A petición de Cromartie se instaló al caracal permanentemente con él y, junto al suyo, se fijó un cartel al frente de la jaula, con la siguiente inscripción:
CARACAL
Felis Caracal. ♂
Irak.
Donado por el Escuadrón N, R.A.F., Basora.
No se añadieron dibujos ni del hombre ni del caracal, pues se dio por supuesto que los visitantes podrían distinguirlos. El público mostró un gran agrado ante el hecho de que el hombre compartiera su jaula con un animal y, de un día para otro, Cromartie se hizo extremadamente popular, cosa que antes no había sucedido. La situación cambió, y todo el mundo encontró encantadora a la persona que antes les había escandalizado. En lugar de comentarios malintencionados, e incluso insultos, los oídos de Mr. Cromartie se vieron asaltados por exclamaciones de deleite.
Este cambio fue verdaderamente para mejor, aunque Mr. Cromartie consideró que, con el tiempo, podría llegar a ser tan tedioso como los comentarios malintencionados que había tenido que soportar antes. Su defensa ante ambos fue la misma, es decir, cerró sus oídos, no miró a través del enrejado siempre que pudo evitarlo y leyó sus libros como si se tratase de un erudito que se encontrara trabajando en su propio estudio.
Se hallaba sentado de este modo leyendo
Wilhelm Meister,
con su compañero caracal a los pies, cuando, de pronto, oyó como lo llamaban por su nombre y levantó la mirada.
Ahí estaba Josephine, de pie ante él, mirándole, pálido el rostro, rígida la boca y con los ojos fijos en él.
Mr. Cromartie se levantó de un salto y, debido a la sorpresa, su autocontrol desapareció por un instante.
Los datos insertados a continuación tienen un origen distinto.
Lemma separated_length capacity self lo :
  partitions capacity self → separated lo (free_blocks self) →
  (length (free_blocks self) ≤ S (length (allocations self)))%nat.
Proof.
  intros Hp Hsep.
  rewrite <-(length_fmap (λ b : block, b.1 + b.2) (free_blocks self)).
  rewrite <-(length_fmap fst (allocations self)).
  change (S (length (allocations self).*1))
    with (length (capacity :: (allocations self).*1)).
  apply submseteq_length, NoDup_submseteq.
  - by eapply separated_ends_NoDup.
  - intros x (b & -> & Hb)%list_elem_of_fmap.
    destruct (free_end_is_start capacity self lo b Hp Hsep Hb) as [->|?].
    + left.
    + by right.
Qed.

(** X16: in every reachable state, [defragment] leaves at most one free
    block more than there are live allocations. *)
Theorem defragment_length_bound (self : FixedBufferAllocator) :
  reachable self →
  (length (free_blocks (defragment self).2) ≤ S (length (allocations self)))%nat.
Proof.
  intros Hr.
  destruct (reachable_inv self Hr) as [(c & Hc & Hp)|(c & Hc & ->)];
    [|rewrite defragment_eq; simpl; lia].
  destruct (reachable_separated self Hr) as [(c' & -> & ?)|[lo Hsep]].
  { destruct Hp as [Hsz _ _]. rewrite buffer_size_new in Hsz. lia. }
  destruct (defragment_allocations self) as (Ha & _ & _). rewrite <-Ha.
  eapply separated_length; [by apply defragment_partitions|done].
Qed.

Lemma defragment_length_bound_witness :
  let self := run [Allocate 5; Allocate 5; Allocate 5; Free 0; Free 5] (new 20) in
  (length (free_blocks (defragment self).2) ≤ S (length (allocations self)))%nat.
Proof.
  apply (defragment_length_bound
           (run [Allocate 5; Allocate 5; Allocate 5; Free 0; Free 5] (new 20))).
  by exists 20, [Allocate 5; Allocate 5; Allocate 5; Free 0; Free 5].
Defined.
Lemma init_inversion (w : World) id enable_deepspeed t :
  outcome (Tuner.__init__ w id enable_deepspeed) = inr t ->
  exists v m,
    environ w !! "CUDA_VISIBLE_DEVICES" = Some v /\
    outcome (Models.get_model_config w id) = inr m /\
    Models.cls m <> Models.BaseModel /\
    known_family (model_type (AutoConfig_from_pretrained w id)) = true.
Proof.
  intros Ht.
  destruct (environ w !! "CUDA_VISIBLE_DEVICES") as [v |] eqn:Hv.
  - destruct (outcome (Models.get_model_config w id)) as [e | m] eqn:Hm.
    + unfold Tuner.__init__ in Ht. rewrite outcome_bind in Ht.
      destruct (print_cuda_info_present w v Hv) as [Hp _]. rewrite Hp in Ht.
      cbn [mbind result_bind] in Ht. rewrite outcome_bind, Hm in Ht.
      discriminate.
    + destruct (get_model_config_subclass w id m Hm) as [Hcls Hk]. eauto 8.
  - unfold Tuner.__init__ in Ht.
    rewrite (print_cuda_info_absent w Hv) in Ht. discriminate.
Qed.

(** X1. A constructed tuner has exactly one of the two precision flags set:
    fp16 on an accelerator of capability below 8, bf16 in every other case
    (no accelerator, or capability 8 and more). *)
Theorem X1_precision_flags_exclusive
    (w : World) (id : string) (enable_deepspeed : bool) (t : Tuner.Tuner) :
  outcome (Tuner.__init__ w id enable_deepspeed) = inr t ->
  Tuner.bf16 t = negb (Tuner.fp16 t) /\
  (Tuner.fp16 t = true <->
   cuda_is_available w = true /\ fst (cuda_device_capability w) < 8).
Proof.
  intros Ht. destruct (init_inversion w id enable_deepspeed t Ht)
    as (v & m & Hv & Hm & _).
  rewrite (init_spec w id enable_deepspeed v m Hv Hm) in Ht.
  apply inr_eq in Ht. subst t. cbn -[Nat.leb].
  destruct (cuda_is_available w);
    destruct (Nat.leb 8 (fst (cuda_device_capability w))) eqn:Hcap; cbn;
    (apply Nat.leb_le in Hcap || apply Nat.leb_gt in Hcap);
    (split; [reflexivity |]); split; intros H;
    try discriminate; try (destruct H; (discriminate || lia)); auto.
Qed.
(** * KiloMan: the simulation step and the score calculator

    A shallow embedding of [app/components/Game/GameCanvas.tsx] (session
    reset, the per-frame [update]), of [app/components/Game/gameLogic.ts]
    and of the inline score function of [GameContainer.tsx].

    Numbers.  A JavaScript [number] is modelled as a rational [Q]: every
    finite double is a rational.  In the frame step the arithmetic of the
    source ([+], [-], [*], [/ 2], comparisons, [Math.abs], [Math.max]) is
    taken exactly.  In the score calculation, where the integer returned
    depends on how the product rounds, and in the division that yields
    the elapsed seconds, each operation rounds its exact result to
    binary64 with [fl64].  [NaN] and the infinities are outside the
    model.

    Level.  [levelData.ts] is not among the sources (only its tests
    are), so the level is a parameter [LEVEL_1 : list LevelEntity.t] of
    every operation that reads it.

    State.  The [useRef] cells of the component ([playerRef], [cameraRef],
    [monstersRef], [keysRef], [frameCountRef]) are the fields of one
    [Session] record that every operation takes and returns;
    [setGameState(..)] is the request returned next to the new session. *)

From Stdlib Require Import QArith Qround Qabs Qminmax Qpower Lqa Lia ZArith List Bool.
From stdpp Require Import base gmap strings.
Import ListNotations.

Local Open Scope Q_scope.

(** ** Comparisons of numbers, as booleans *)

Definition Qltb (a b : Q) : bool := negb (Qle_bool b a).
Definition Qgtb (a b : Q) : bool := Qltb b a.
Definition Qleb (a b : Q) : bool := Qle_bool a b.
Definition Qgeb (a b : Q) : bool := Qle_bool b a.

(** JavaScript's [v || d] on an optional number: [undefined] and [0] are
    falsy, every other number is kept. *)
Definition orDefault (v : option Q) (d : Q) : Q :=
  match v with
  | Some n => if Qeq_bool n 0 then d else n
  | None => d
  end.

(** ** types.ts *)

Module EntityType.
Inductive t : Set := platform | hazard | goal | start | monster.

Definition eqb (a b : t) : bool :=
  match a, b with
  | platform, platform | hazard, hazard | goal, goal
  | start, start | monster, monster => true
  | _, _ => false
  end.
End EntityType.

Module LevelEntity.
Record t : Type := mk {
  id : string;
  x : Q;
  y : Q;
  w : Q;
  h : Q;
  type : EntityType.t;
  patrolStart : option Q;
  patrolEnd : option Q;
  speed : option Q
}.
End LevelEntity.
(* ===== verification/_CoqProject ===== *)
-Q . S2P
Prelude.v
Checksum.v
IpWire.v
Icmp.v
IcmpTheorems.v
TcpSeq.v
Congestion.v
TcpTcb.v
TcpInvariant.v
TcpHandlers.v
TcpTheorems.v
TcpExchange.v
Budget.v
Scheduler.v
SchedulerRound.v
Timer.v
TimerRefine.v
TcpWire.v
StateMonad.v
TimerInterface.v
Leases.v
ExpiryIndex.v
Pmtu.v
PmtuTheorems.v
IcmpPmtu.v
Fragmentation.v
FragmentTheorems.v
Reassembly.v
ReassemblyInv.v
ReassemblyOps.v
ReassemblyIngest.v
ReassemblyTheorems.v
FragmentTrain.v
FragmentRoundtrip.v
FragmentChain.v
FragmentRoundtrip6.v
Slab.v
SlabTheorems.v
Udp.v
UdpInv.v
UdpOps.v
UdpCalls.v
UdpTheorems.v
IpRanges.v
IpRangesTheorems.v
TcpFlow.v
TcpTable.v
TcpScoreboard.v
TcpSegment.v
Partial.v
TcpRecovery.v
TcpReceive.v
TcpReceiveInv.v
TcpReceiveFlow.v
TcpReport.v
TcpKeeps.v
TcpReceiveTable.v
TcpReceiveRead.v
TcpStream.v
TcpFinalAck.v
—¡Dios mío! ¿Para qué has venido? —le preguntó en tono agitado.
Aquel recibimiento desconcertó a Josephine por un instante y, como él se acercara al frente de su jaula, retrocedió. De momento se sentía confusa. Luego dijo:
—He venido a pedirte un libro. El tomo segundo de
Les Liaisons Dangereuses.
Tía Eily está dando la lata por él. Dice que es una edición muy valiosa por los grabados. Sospecha, además, que lo estoy leyendo, y ella cree que no es adecuado…
Mientras la joven hablaba, Cromartie empezó a reír, mostrando los dientes y girando los ojos.
—Así pues, ha sido mi mala memoria la que te ha puesto en un apuro, ¿verdad? —preguntó—. No sabes lo muchísimo que lo siento. Lo cierto es que lo tengo aquí. Esta noche te lo enviaré por correo. Por desgracia no puedo hacerlo pasar por la red metálica. Es una de las desventajas de vivir en una jaula.